Add managed profile whitelist to control NotificationListenerServices
Only let notification listeners installed in the primary profile
see work profile notification if allowed by policy
Bug: 36657192
Test: runtest systemui-notification
Test: runtest -c com.android.server.devicepolicy.DevicePolicyManagerTest frameworks-services
Change-Id: If719151644380e9162180a24d12f798e42867c0a
diff --git a/services/tests/servicestests/src/com/android/server/devicepolicy/DevicePolicyManagerTest.java b/services/tests/servicestests/src/com/android/server/devicepolicy/DevicePolicyManagerTest.java
index 721d337..10f5ba4 100644
--- a/services/tests/servicestests/src/com/android/server/devicepolicy/DevicePolicyManagerTest.java
+++ b/services/tests/servicestests/src/com/android/server/devicepolicy/DevicePolicyManagerTest.java
@@ -1216,7 +1216,8 @@
}
/**
- * Setup a package in the package manager mock.

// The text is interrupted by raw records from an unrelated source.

Lemma Qn_S (n : nat) : Qn (S n) == Qn n + 1.
Proof.
  unfold Qn. rewrite Nat2Z.inj_succ. unfold Z.succ.
  rewrite inject_Z_plus. reflexivity.
Qed.

Lemma addImage_last (p : Placement) (pdf : Document) (page : Page) :
  addImage p (pdf ++ [page]) = (pdf ++ [(page ++ [p])%list])%list.
Proof.
  induction pdf as [|first rest IH]; [reflexivity|].
  cbn [app addImage]. rewrite IH.
  destruct (rest ++ [page])%list eqn:E; [|reflexivity].
  destruct rest; discriminate.
Qed.

(** With enough fuel the loop ends, after the least number [n] of rounds
    that brings [heightLeft] below zero, and has laid one page per round. *)
Lemma addPages_ends (fuel : nat) (imgHeight : Q) :
  forall (heightLeft : Q) (pdf : Document),
    heightLeft < pageHeight * Qn fuel ->
    exists n : nat,
      addPages fuel imgHeight heightLeft pdf
      = Some (pdf ++ laidPages imgHeight heightLeft n)%list
      /\ (n <= fuel)%nat
      /\ heightLeft - pageHeight * Qn n < 0
      /\ (forall j : nat, (j < n)%nat -> 0 <= heightLeft - pageHeight * Qn j).
Proof.
  unfold pageHeight.
  induction fuel as [|fuel IH]; intros heightLeft pdf Hfuel.
  - exists O. cbn [addPages laidPages].
    assert (Hneg : heightLeft < 0) by (change (Qn 0) with 0 in Hfuel; lra).
    destruct (Qle_bool 0 heightLeft) eqn:E.
    + apply Qle_bool_iff in E. lra.
    + rewrite app_nil_r. split; [reflexivity|]. split; [lia|].
      split; [change (Qn 0) with 0; lra|]. intros j Hj. lia.
  - cbn [addPages]. destruct (Qle_bool 0 heightLeft) eqn:E.
    + apply Qle_bool_iff in E.
      unfold addPage. rewrite addImage_last. cbn [app].
      rewrite Qn_S in Hfuel.
      destruct (IH (heightLeft - pageHeight)
                  (pdf ++ [[{| y := heightLeft - imgHeight; w := imgWidth;
                               h := imgHeight |}]])%list)
        as (n & Hrun & Hn & Hend & Hbefore).
      { unfold pageHeight. lra. }
      exists (S n). unfold pageHeight in *. split; [|split; [|split]].
      * rewrite Hrun. rewrite <- app_assoc. reflexivity.
      * lia.
      * rewrite Qn_S. lra.
      * intros [|j] Hj.
        -- change (Qn 0) with 0; lra.
        -- rewrite Qn_S. specialize (Hbefore j ltac:(lia)). lra.
    + exists O. cbn [laidPages]. rewrite app_nil_r.
      assert (Hneg : ~ 0 <= heightLeft).
      { intros H. apply Qle_bool_iff in H. congruence. }
      apply Qnot_le_lt in Hneg.
      split; [reflexivity|]. split; [lia|].
      split; [change (Qn 0) with 0; lra|]. intros j Hj. lia.
Qed.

Useful for faking installed applications.
+ * Setup a package in the package manager mock for {@link DpmMockContext#CALLER_USER_HANDLE}.

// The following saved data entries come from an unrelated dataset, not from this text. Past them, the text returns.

(** X9.  A run of [infere] that ends without an exception was asked for at
    least one sample and one new token, has called the scorer exactly
    [num_samples * max_new_tokens] times, has reset the cache and decoded
    once per sample, and leaves the scorer's cache freshly reset. *)
Theorem infere_work_done :
  forall (G : globals) (M : Model) (lib : Torch) (tokenizer : Tokenizer)
         (prompt : string) (num_samples max_new_tokens : Z)
         (top_k : option Z) (temperature : Q)
         (w w' : world (cache M) (rng lib)) (v : option string),
    infere_body G M lib tokenizer prompt num_samples max_new_tokens top_k
                temperature w = (w', Val v) ->
    exists evs,
      w_log w' = w_log w ++ evs /\
      (1 <= num_samples)%Z /\ (1 <= max_new_tokens)%Z /\
      count_events is_forward evs
      = (Z.to_nat num_samples * Z.to_nat max_new_tokens)%nat /\
      count_events is_reset evs = Z.to_nat num_samples /\
      count_events is_decode evs = Z.to_nat num_samples /\
      exists c, w_cache w' = reset_cache M c.
Proof.
  intros G M lib tokenizer prompt ns mnt top_k temperature w w' v H.
  apply infere_body_done in H.
  destruct H as [evs [ts [Hns [Hmnt [_ [Hc [Hf [Hr [Hd [_ [Hlog _]]]]]]]]]]].
  eexists. split; [exact Hlog|].
  split; [exact Hns|]. split; [exact Hmnt|].
  rewrite !count_events_app, Hf, Hr, Hd.
  repeat split; try exact Hc;
    destruct (ns =? 1)%Z; unfold count_events; simpl; lia.
Qed.

Lemma infere_work_done_witness :
  exists evs,
    [ EvEncode "HI"; EvSeed 1234;
      EvForward [7; 8]%Z 5 [0; 1]%nat; EvForward [0]%Z 5 [2]%nat;
      EvForward [5]%Z 5 [3]%nat;
      EvResetCache; EvDecode [7; 8; 0; 5; 10]%Z;
      EvForward [7; 8]%Z 5 [0; 1]%nat; EvForward [20]%Z 5 [2]%nat;
      EvForward [15]%Z 5 [3]%nat;
      EvResetCache; EvDecode [7; 8; 20; 15; 20]%Z;
      EvYield "HIUPU" ] = [] ++ evs /\
    (1 <= 2)%Z /\ (1 <= 3)%Z /\
    count_events is_forward evs = (Z.to_nat 2 * Z.to_nat 3)%nat /\
    count_events is_reset evs = Z.to_nat 2 /\
    count_events is_decode evs = Z.to_nat 2 /\
    exists c, O = reset_cache (flat_model 26) c.
Proof.
  exact (@infere_work_done _ _ _ _ _ _ _ _ _ _ _ _ infere_run_two).
Defined.

(** X10.  A run of [infere] that ends without an exception delivers exactly
    one text: the decoding of the prompt's tokens followed by
    [max_new_tokens] generated tokens.  With [num_samples = 1] it is the
    value handed to [StopIteration] and nothing is yielded; otherwise it is
    the only text yielded and the generator ends with no value. *)
Theorem infere_delivers_one_text :
  forall (G : globals) (M : Model) (lib : Torch) (tokenizer : Tokenizer)
         (prompt : string) (num_samples max_new_tokens : Z)
         (top_k : option Z) (temperature : Q)
         (w w' : world (cache M) (rng lib)) (v : option string),
    infere_body G M lib tokenizer prompt num_samples max_new_tokens top_k
                temperature w = (w', Val v) ->
    exists ts,
      Z.of_nat (length ts) = max_new_tokens /\
      let text := decode tokenizer (encode tokenizer prompt ++ ts) in
      (num_samples = 1%Z /\ v = Some text /\
       yields (w_log w') = yields (w_log w))
      \/
      (num_samples <> 1%Z /\ v = None /\
       yields (w_log w') = yields (w_log w) ++ [text]).
Proof.
  intros G M lib tokenizer prompt ns mnt top_k temperature w w' v H.
  apply infere_body_done in H.
  destruct H as [evs [ts [_ [_ [Hlen [_ [_ [_ [_ [Hy [Hlog Hv]]]]]]]]]]].
  exists ts. split; [exact Hlen|]. intros text.
  rewrite Hlog, !yields_app, Hy. simpl.
  destruct (Z.eqb_spec ns 1) as [E|E].
  - left. split; [exact E|]. split; [exact Hv|].
    simpl. rewrite app_nil_r. reflexivity.
  - right. split; [exact E|]. split; [exact Hv|]. reflexivity.
Qed.

Lemma infere_delivers_one_text_witness :
  exists ts,
    Z.of_nat (length ts) = 3%Z /\
    let text := decode letter_tokenizer (encode letter_tokenizer "HI" ++ ts) in
    (2%Z = 1%Z /\ None = Some text /\
     yields [ EvEncode "HI"; EvSeed 1234;
              EvForward [7; 8]%Z 5 [0; 1]%nat; EvForward [0]%Z 5 [2]%nat;
              EvForward [5]%Z 5 [3]%nat;
              EvResetCache; EvDecode [7; 8; 0; 5; 10]%Z;
              EvForward [7; 8]%Z 5 [0; 1]%nat; EvForward [20]%Z 5 [2]%nat;
              EvForward [15]%Z 5 [3]%nat;
              EvResetCache; EvDecode [7; 8; 20; 15; 20]%Z;
              EvYield "HIUPU" ] = yields [])
    \/
    (2%Z <> 1%Z /\ @None string = None /\
     yields [ EvEncode "HI"; EvSeed 1234;
              EvForward [7; 8]%Z 5 [0; 1]%nat; EvForward [0]%Z 5 [2]%nat;
              EvForward [5]%Z 5 [3]%nat;
              EvResetCache; EvDecode [7; 8; 0; 5; 10]%Z;
              EvForward [7; 8]%Z 5 [0; 1]%nat; EvForward [20]%Z 5 [2]%nat;
              EvForward [15]%Z 5 [3]%nat;
              EvResetCache; EvDecode [7; 8; 20; 15; 20]%Z;
              EvYield "HIUPU" ] = yields [] ++ [text]).
Proof.
  exact (@infere_delivers_one_text _ _ _ _ _ _ _ _ _ _ _ _ infere_run_two).
Defined.

(** X11.  With [fabric] bound, a request that does not fit the scorer's
    block size is refused by the assertion of line 184: the prompt has been
    encoded, but the random generator has not been reseeded and the scorer
    has not been touched. *)
Theorem infere_rejects_over_block_size :
  forall (G : globals) (M : Model) (lib : Torch) (tokenizer : Tokenizer)
         (prompt : string) (num_samples max_new_tokens : Z)
         (top_k : option Z) (temperature : Q)
         (w : world (cache M) (rng lib)) (d : string),
    fabric_device G = Val d ->
    (block_size M < Z.of_nat (length (encode tokenizer prompt))
                    + max_new_tokens)%Z ->
    infere_body G M lib tokenizer prompt num_samples max_new_tokens top_k
                temperature w
    = (World (w_cache w) (w_rng w) (w_log w ++ [EvEncode prompt]),
       Raised AssertionError).
Proof.
  intros G M lib tokenizer prompt ns mnt top_k temperature w d Hd HB.
  unfold infere_body, bind, lift, emit, raise. rewrite Hd.
  cbn [w_cache w_rng w_log].
  destruct (Z.leb_spec (Z.of_nat (length (encode tokenizer prompt)) + mnt)
                       (block_size M)); [lia | reflexivity].
Qed.

Lemma infere_rejects_over_block_size_witness :
  infere_body bound_globals (flat_model 26) ref_torch letter_tokenizer "HI"
              1 2047 None (8 # 10) (fresh_world (flat_model 26) ref_torch O 42%Z)
  = (World (C := nat) (G := Z) O 42%Z [EvEncode "HI"], Raised AssertionError).
Proof.
  apply (@infere_rejects_over_block_size bound_globals (flat_model 26) ref_torch
           letter_tokenizer "HI" 1 2047 None (8 # 10)
           (fresh_world (flat_model 26) ref_torch O 42%Z) "cpu").
  - reflexivity.
  - vm_compute. reflexivity.
Defined.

+ * Useful for faking installed applications.
*
* @param packageName the name of the package to be setup
* @param appId the application ID to be given to the package
@@ -1224,19 +1225,41 @@
*/
private int setupPackageInPackageManager(final String packageName, final int appId)
throws Exception {
+ return setupPackageInPackageManager(
+ packageName, DpmMockContext.CALLER_USER_HANDLE, appId,
+ ApplicationInfo.FLAG_HAS_CODE);
+ }
+
+ /**
+ * Setup a package in the package manager mock. Useful for faking installed applications.
+ *
+ * @param packageName the name of the package to be setup
+ * @param userId the user id where the package will be "installed"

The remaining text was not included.